**WORK TASK**: Only one span of the listing below is wanted: the lines from the one with "Definition debited (lot" through the one with "(** The range", reproduced exactly, both ends kept.

**DATA EXTRACT**:
(** ** Debit *)

(** The row a debit writes. *)
Definition debited (lot : Lot) (quantity : Z) (markUsed : bool) (now : time) : Lot :=
  let rest := Lot_AvailableQuantity lot - quantity in
  lot_with_balance lot rest (if rest =? 0 then LotStatusDepleted else LotStatusActive)
    (markUsed || Lot_EverUsed lot) (Lot_Version lot + 1) now.

(** A debit that is not a replay: what held before it and what it wrote. *)
Record debit_done (v v' : AssetView) (command : AssetCommand) (markUsed : bool)
    (m : AssetMutation) (lot : Lot) (t : Transaction) : Prop := {
  debit_lot : lot ∈ v_lots v;
  debit_lot_id : Lot_ID lot = Cmd_LotID command;
  debit_owner : Lot_OwnerCustomerID lot = Cmd_OwnerCustomerID command;
  debit_active : Lot_Status lot = LotStatusActive;
  debit_unexpired : Tx_CreatedAt t < Lot_ExpiresAt lot;
  debit_enough : 0 < Cmd_Quantity command <= Lot_AvailableQuantity lot;
  debit_fresh : forall t', t' ∈ v_ledger v -> Tx_ActionKey t' <> Cmd_ActionKey command;
  debit_mutation : m = {|
    Mutation_Lot := debited lot (Cmd_Quantity command) markUsed (Tx_CreatedAt t);
    Mutation_Transactions := [t]; Mutation_Replayed := false |};
  debit_view : v' = {|
    v_lots := replace_lot (Mutation_Lot m) (v_lots v); v_ledger := v_ledger v ++ [t] |};
  debit_row : lot_row_check (Mutation_Lot m) = true;
  debit_entry_row : transaction_row_check t = true;
  debit_entry : entry_of lot (Cmd_TransactionType command) (- Cmd_Quantity command)
    (Lot_AvailableQuantity lot) (Lot_AvailableQuantity lot - Cmd_Quantity command)
    (Cmd_BizType command) (Cmd_BizID command) (Cmd_ActionKey command)
    (Cmd_Metadata command) (Tx_CreatedAt t) t;
}.

(** The range of a quantity, which the Go type [uint] gives. *)
Definition quantity_ok (command : AssetCommand) : Prop := 0 <= Cmd_Quantity command.

Lemma validateAssetCommand_ok command : validateAssetCommand command = Ok tt ->
  Cmd_LotID command <> 0 /\ Cmd_OwnerCustomerID command <> 0 /\ Cmd_Quantity command <> 0.
Proof.
  unfold validateAssetCommand. destruct (_ || _) eqn:E; [discriminate|].
  rewrite !orb_false_iff in E. lia.
Qed.
Lemma wrote_same w1 w2 w3 v : w1 ~~ w2 -> wrote w2 w3 v -> wrote w1 w3 v.
Proof. unfold wrote, same. intuition congruence. Qed.

Lemma in_ledger_row v lot : ledger_ok v -> lot ∈ v_lots v -> lot_row_check lot = true.
Proof. intros Hok Hin. eapply Forall_forall in Hin; [exact Hin | apply Hok]. Qed.

(** A guarded update followed by its entry: the write every operation ends
    with. *)
Lemma update_record_ok c lot lot' ctx ty d b a bt bi k md now t w w1 w2 w3 w4 u :
  w ~~ w1 -> lot ∈ v_lots (view w) -> ledger_ok (view w) ->
  UpdateLot repo (Lot_ID lot) (Lot_Version lot) c w1 = (Ok true, w2) ->
  newTransaction ids ctx lot' ty d b a bt bi k md now w2 = (Ok t, w3) ->
  CreateTransaction repo t w3 = (Ok u, w4) ->
  wrote w w4 {| v_lots := replace_lot (apply_change c lot) (v_lots (view w));
                v_ledger := v_ledger (view w) ++ [t] |} /\
  lot_row_check (apply_change c lot) = true /\ transaction_row_check t = true /\
  (forall t', t' ∈ v_ledger (view w) -> Tx_ActionKey t' <> k) /\
  entry_of lot' ty d b a bt bi k md now t.
Proof.
  intros [Hv1 Hf1] Hin Hok HU HN HC.
  apply update_ok in HU as [[Hv2 Hf2] Hrow]; [|by rewrite Hv1| rewrite Hv1; apply Hok].
  apply newTransaction_ok in HN as [[Hv3 Hf3] He].
  apply (law_record view frame) in HC as (Hv4 & Hf4 & Ht & Hk).
  rewrite (entry_key _ _ _ _ _ _ _ _ _ _ _ He) in Hk.
  rewrite Hv3, Hv2, Hv1 in Hk. split; [|done].
  split; [|congruence]. rewrite Hv4, Hv3, Hv2, Hv1. done.
Qed.

Lemma debit_ok ctx command markUsed w m w' :
  debit service ctx (Some (ledger_repository repo)) command markUsed w = (Ok m, w') ->
  quantity_ok command -> ledger_ok (view w) ->
  frame w' = frame w /\
  ((view w' = view w /\
    replayed (view w) (Cmd_LotID command) (Cmd_ActionKey command) (Cmd_TransactionType command)
      (Cmd_BizType command) (Cmd_BizID command) (int_neg (i64 (Cmd_Quantity command))) m) \/
   exists lot t, debit_done (view w) (view w') command markUsed m lot t).
Proof.
  unfold debit, quantity_ok. intros H Hq Hok.
  run_step H. unfold ready in E. simpl in E. simplify_eq.
  run_step H. apply validateAssetCommand_ok in E as (Hid & Hown & Hq0).
  run_step H. apply replayAssetMutation_ok in R as [Hs Hr]. destruct a as [m0|].
  { destruct (replayed_entry _ _ _ _ _ _ _ _ Hr) as (t & Ht & _).
    unfold first_transaction in H. rewrite Ht in H. run H.
    destruct Hs as [Hv Hf]. split; [done|]. left. by split. }
  run_step H. apply lockLot_ok in R as (Hs1 & Hin & HL). rename a into lot.
  pose proof Hs as [Ev _]. rewrite Ev in Hin.
  pose proof (lot_row_values _ (in_ledger_row _ _ Hok Hin)) as Hrow.
  run_step H. apply occurredAt_same in R as Hs2. rename a into now. run H. rename a0 into t.
  rewrite negb_false_iff in G1. subst. 
  rewrite !orb_false_iff, !negb_false_iff in G0. destruct G0 as ((G0 & G2) & G3).
  apply String.eqb_eq in G0. unfold after in G2.
  rewrite uint_sub_small, i64_small, int_neg_small in * by int_range.
  pose proof (same_trans _ _ _ _ _ Hs (same_trans _ _ _ _ _ Hs1 Hs2)) as Hs3.
  destruct (update_record_ok _ _ _ _ _ _ _ _ _ _ _ _ _ _ _ _ _ _ _ _ Hs3 Hin Hok R0 R1 R2)
    as ([Hv4 Hf4] & Hrow4 & Ht4 & Hk & He).
  assert (Hlot : lot_with_balance lot (Lot_AvailableQuantity lot - Cmd_Quantity command)
    (if Lot_AvailableQuantity lot - Cmd_Quantity command =? 0 then LotStatusDepleted
     else LotStatusActive) (markUsed || Lot_EverUsed lot) (uint_add (Lot_Version lot) 1) now =
    debited lot (Cmd_Quantity command) markUsed (Tx_CreatedAt t)).
  { unfold debited. rewrite uint_add_small by int_range.
    by rewrite (entry_time _ _ _ _ _ _ _ _ _ _ _ He). }
  split; [done|]. right. exists lot, t. rewrite Hlot. simpl in Hrow4.
  pose proof (entry_time _ _ _ _ _ _ _ _ _ _ _ He) as Ht.
  assert (Hch : apply_change {|
      Change_AvailableQuantity := Lot_AvailableQuantity lot - Cmd_Quantity command;
      Change_Status := if Lot_AvailableQuantity lot - Cmd_Quantity command =? 0
                       then LotStatusDepleted else LotStatusActive;
      Change_EverUsed := markUsed || Lot_EverUsed lot;
      Change_SetEverUsed := markUsed;
      Change_UpdatedAt := now |} lot =
    debited lot (Cmd_Quantity command) markUsed (Tx_CreatedAt t)).
  { rewrite Ht. unfold apply_change, debited. simpl. by destruct markUsed. }
  rewrite Hch in *. constructor; simpl; auto; try lia; try congruence.
Qed.
Lemma step_key_nodup v t : ledger_ok v ->
  (forall t', t' ∈ v_ledger v -> Tx_ActionKey t' <> Tx_ActionKey t) ->
  NoDup (map Tx_ActionKey (v_ledger v ++ [t])).
Proof.
  intros Hok Hk. rewrite map_app. apply NoDup_app. split; [apply Hok|].
  split; [|apply NoDup_singleton]. intros k Hin E. apply list_elem_of_singleton in E as ->.
  apply list_elem_of_In, in_map_iff in Hin as (t' & E & Hin).
  apply list_elem_of_In, Hk in Hin. done.
Qed.

(** A debit is a step of the ledger. *)
Lemma debit_step v v' command markUsed m lot t :
  ledger_ok v -> debit_done v v' command markUsed m lot t -> ledger_step v m v'.
Proof.
  intros Hok []. destruct debit_entry0. subst m v'. simpl in *.
  pose proof (lot_row_values _ debit_row0). simpl in *.
  apply (step_balance _ lot (debited _ _ _ _) [t]); simpl;
    try (constructor; [done|constructor]); auto; try lia.
  - apply same_lot_change with (c := {|
      Change_AvailableQuantity := _; Change_Status := _; Change_EverUsed := _;
      Change_SetEverUsed := _; Change_UpdatedAt := _ |}).
  - unfold lot_status_valid; simpl.
    destruct (Z.eqb_spec (Lot_AvailableQuantity lot - Cmd_Quantity command) 0) as [->|]; [done|].
    simpl. rewrite orb_true_iff. left. lia.
  - by rewrite debit_active0.
  - apply chain_one; auto; lia.
  - apply step_key_nodup; [done|]. intros t' Ht'. rewrite entry_key0. eauto.
Qed.

Lemma debit_refines ctx command markUsed w m w' :
  debit service ctx (Some (ledger_repository repo)) command markUsed w = (Ok m, w') ->
  quantity_ok command -> ledger_ok (view w) ->
  ledger_step (view w) m (view w') /\ frame w' = frame w.
Proof.
  intros H Hq Hok. destruct (debit_ok _ _ _ _ _ _ H Hq Hok) as [Hf [[Hv Hr]|(lot & t & Hd)]].
  - rewrite Hv. split; [eapply replayed_step; eauto | done].
  - split; [eapply debit_step; eauto | done].
Qed.

(** ** Issue *)

(** The numbers of an issued lot, which the Go types and the table give. *)
Definition issue_request_ok (lot : Lot) : Prop :=
  0 <= Lot_TotalQuantity lot /\
  (Lot_Status lot = "" \/ Lot_Status lot = LotStatusActive).

(** An issue that is not a replay. *)
Record issue_done (v v' : AssetView) (command : IssueCommand) (m : AssetMutation)
    (lot : Lot) (t : Transaction) : Prop := {
  issue_lot : exists newID now, lot = issued_lot (Issue_Lot command) newID now;
  issue_full : Lot_AvailableQuantity lot = Lot_TotalQuantity lot /\ 0 < Lot_TotalQuantity lot;
  issue_active : Lot_Status lot = LotStatusActive;
  issue_new : forall l, l ∈ v_lots v -> Lot_ID l <> Lot_ID lot;
  issue_fresh : forall t', t' ∈ v_ledger v -> Tx_ActionKey t' <> Issue_ActionKey command;
  issue_row : lot_row_check lot = true;
  issue_entry_row : transaction_row_check t = true;
  issue_entry : entry_of lot (Issue_TransactionType command) (Lot_TotalQuantity lot) 0
    (Lot_TotalQuantity lot) (Issue_BizType command) (Issue_BizID command)
    (Issue_ActionKey command) (Issue_Metadata command) (Tx_CreatedAt t) t;
  issue_mutation : m = {| Mutation_Lot := lot; Mutation_Transactions := [t];
                          Mutation_Replayed := false |};
  issue_view : v' = {| v_lots := v_lots v ++ [lot]; v_ledger := v_ledger v ++ [t] |};
}.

**RESULT FOR THIS EXERCISE**:
Definition debited (lot : Lot) (quantity : Z) (markUsed : bool) (now : time) : Lot :=
  let rest := Lot_AvailableQuantity lot - quantity in
  lot_with_balance lot rest (if rest =? 0 then LotStatusDepleted else LotStatusActive)
    (markUsed || Lot_EverUsed lot) (Lot_Version lot + 1) now.

(** A debit that is not a replay: what held before it and what it wrote. *)
Record debit_done (v v' : AssetView) (command : AssetCommand) (markUsed : bool)
    (m : AssetMutation) (lot : Lot) (t : Transaction) : Prop := {
  debit_lot : lot ∈ v_lots v;
  debit_lot_id : Lot_ID lot = Cmd_LotID command;
  debit_owner : Lot_OwnerCustomerID lot = Cmd_OwnerCustomerID command;
  debit_active : Lot_Status lot = LotStatusActive;
  debit_unexpired : Tx_CreatedAt t < Lot_ExpiresAt lot;
  debit_enough : 0 < Cmd_Quantity command <= Lot_AvailableQuantity lot;
  debit_fresh : forall t', t' ∈ v_ledger v -> Tx_ActionKey t' <> Cmd_ActionKey command;
  debit_mutation : m = {|
    Mutation_Lot := debited lot (Cmd_Quantity command) markUsed (Tx_CreatedAt t);
    Mutation_Transactions := [t]; Mutation_Replayed := false |};
  debit_view : v' = {|
    v_lots := replace_lot (Mutation_Lot m) (v_lots v); v_ledger := v_ledger v ++ [t] |};
  debit_row : lot_row_check (Mutation_Lot m) = true;
  debit_entry_row : transaction_row_check t = true;
  debit_entry : entry_of lot (Cmd_TransactionType command) (- Cmd_Quantity command)
    (Lot_AvailableQuantity lot) (Lot_AvailableQuantity lot - Cmd_Quantity command)
    (Cmd_BizType command) (Cmd_BizID command) (Cmd_ActionKey command)
    (Cmd_Metadata command) (Tx_CreatedAt t) t;
}.

(** The range of a quantity, which the Go type [uint] gives. *)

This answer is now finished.